The Affected Citizens of Teesta (ACT) organized a webinar on “Dams in Sikkim: Boon or Bane?” on July 4, 2021. The webinar was conducted on Google Meet platform and witnessed many participants and scholars from different parts of India and the world. Dawa Lhendup Lepcha moderated the webinar which primarily consisted of three speakers. The General Secretary of ACT, Gyatso Lepcha introduced the idea of the webinar and answered the queries the participants had regarding the activities of ACT and the anti-dam movement in Sikkim. He stressed on the importance of saving river Teesta and raised interesting questions on hydro-electric projects being projected as clean and green. He also recalled the disasters that struck Uttarakhand and Nepal and on the contribution of dams to it.

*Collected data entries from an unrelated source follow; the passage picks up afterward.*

(** One round of parseInterspersed uses at least the argument it sets aside. *)
Lemma Parse_rest formal : ∀ args i st st' rest n, Parse formal i st args = Parsed st' rest n → (List.length rest ≤ List.length args)%nat.
Proof.
  intros args. remember (List.length args) as k eqn:Hk0. assert (Hk : (List.length args ≤ k)%nat) by lia. rewrite Hk0. clear Hk0. revert args Hk.
  induction k as [|k IH]; intros [|a args] Hk i st st' rest n; cbn in Hk; cbn [Parse]; try (intros [= _ <- _]; done); [lia|].
  destruct (read_argument a) as [| | |name value]; [by intros [= _ <- _]|intros [= _ <- _]; cbn; lia|done|].
  destruct (formal name) as [ []|]; [..|done]; destruct value; cbn [default]; repeat case_match; try done; intros Hp%IH; cbn in *; lia.
Qed.

(** parseInterspersed always ends: one round more than there are arguments is
    enough fuel, whatever they are. *)
Lemma parseInterspersed_total formal fuel : ∀ st args pos, (List.length args < fuel)%nat →
  is_Some (parseInterspersed formal fuel st args pos).
Proof.
  induction fuel as [|fuel IH]; intros st args pos Hf; [lia|]. cbn [parseInterspersed]. destruct (Parse formal 0 st args) as [st' rest n|e n st'] eqn:Hp; [|by eexists].
  destruct rest as [|a rest]; [by eexists|]. apply Parse_rest in Hp. apply IH. cbn in Hp. lia.
Qed.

The guest speakers included Jiten Yumnam, the Secretary of Centre for Research and Advocacy, an indigenous peoples’ human right organization in Manipur. The next speaker was Usha Lachungpa, former Principal Chief Research Officer (Wildlife) and Additional Director, Sikkim Biodiversity Board and Neeraj Vagholikar, member of Kalpavrriksh, a leading environmental non-profit organization in India.
Jiten Yumnam discussed the financial angle behind the construction of dam projects. According to him Sikkim and other North-Eastern states have many private and public-private partnered dam projects. The money for many of these projects come from the World Bank and other international financial institutions. And there is a lack of transparency and accountability in these financial transactions. He concluded by noting that dams are unsustainable and they only add to the fragility of the Himalayas.
Usha Lachungpa, the next speaker, highlighted the impact of dam projects on the biodiversity. Her experience while being the Additional Director of Sikkim Biodiversity Board gave her enough exposure to study the rich flora and fauna of Sikkim. According to her, rivers are a part of our life and culture, and the coming of the dam projects challenged and disturbed this aspect. She suggested that it was time to re-think our journey towards development and stressed on the importance of smaller dam projects that would not have an adverse impact on the biodiversity and environment. She also said that most of the disasters that have struck Sikkim in the past years are more man-made than natural.
Neeraj Vagholikar started off his presentation by mentioning the fact of Teesta being a heavily dammed river. He applauded the ACT for their ongoing anti-dam movement against the Stage-IV hydro-electric project. The stretch of Teesta from Mangan to Dikchu is one of the very few free-flowing sections of the river. The Stage-IV project is proposed to construct a dam in this stretch, further disturbing the river. According to Neeraj, the largest dams have already been built in Sikkim, causing enough damage to the environment. He discussed in detail the history of development of dams in India. According to him, many environmental laws were violated in the construction of dams. He reflects that ideally, the State of Sikkim should have been judicious in allowing dam projects in the state. He also made an interesting argument in bringing to light that even if a state government has signed an MoU with any party in the construction of a dam, there are many factors that could nullify the agreement such as clearances from various departments involved with the environment, consent from the Gram Panchayats in the areas where the dam is to be constructed and so on. According to him, the Teesta Stage-IV project is yet to acquire clearance under the provisions of the Forest Conservation Act and attain consent from the GPO in the surrounding villages.
The webinar concluded with a flow of questions and the vote of thanks was proposed by Kelzang Dorjee Lepcha. The participants bid adieu, looking forward to more such enlightening discussions and the decommissioning of many existing dam projects for saving Teesta a better tomorrow.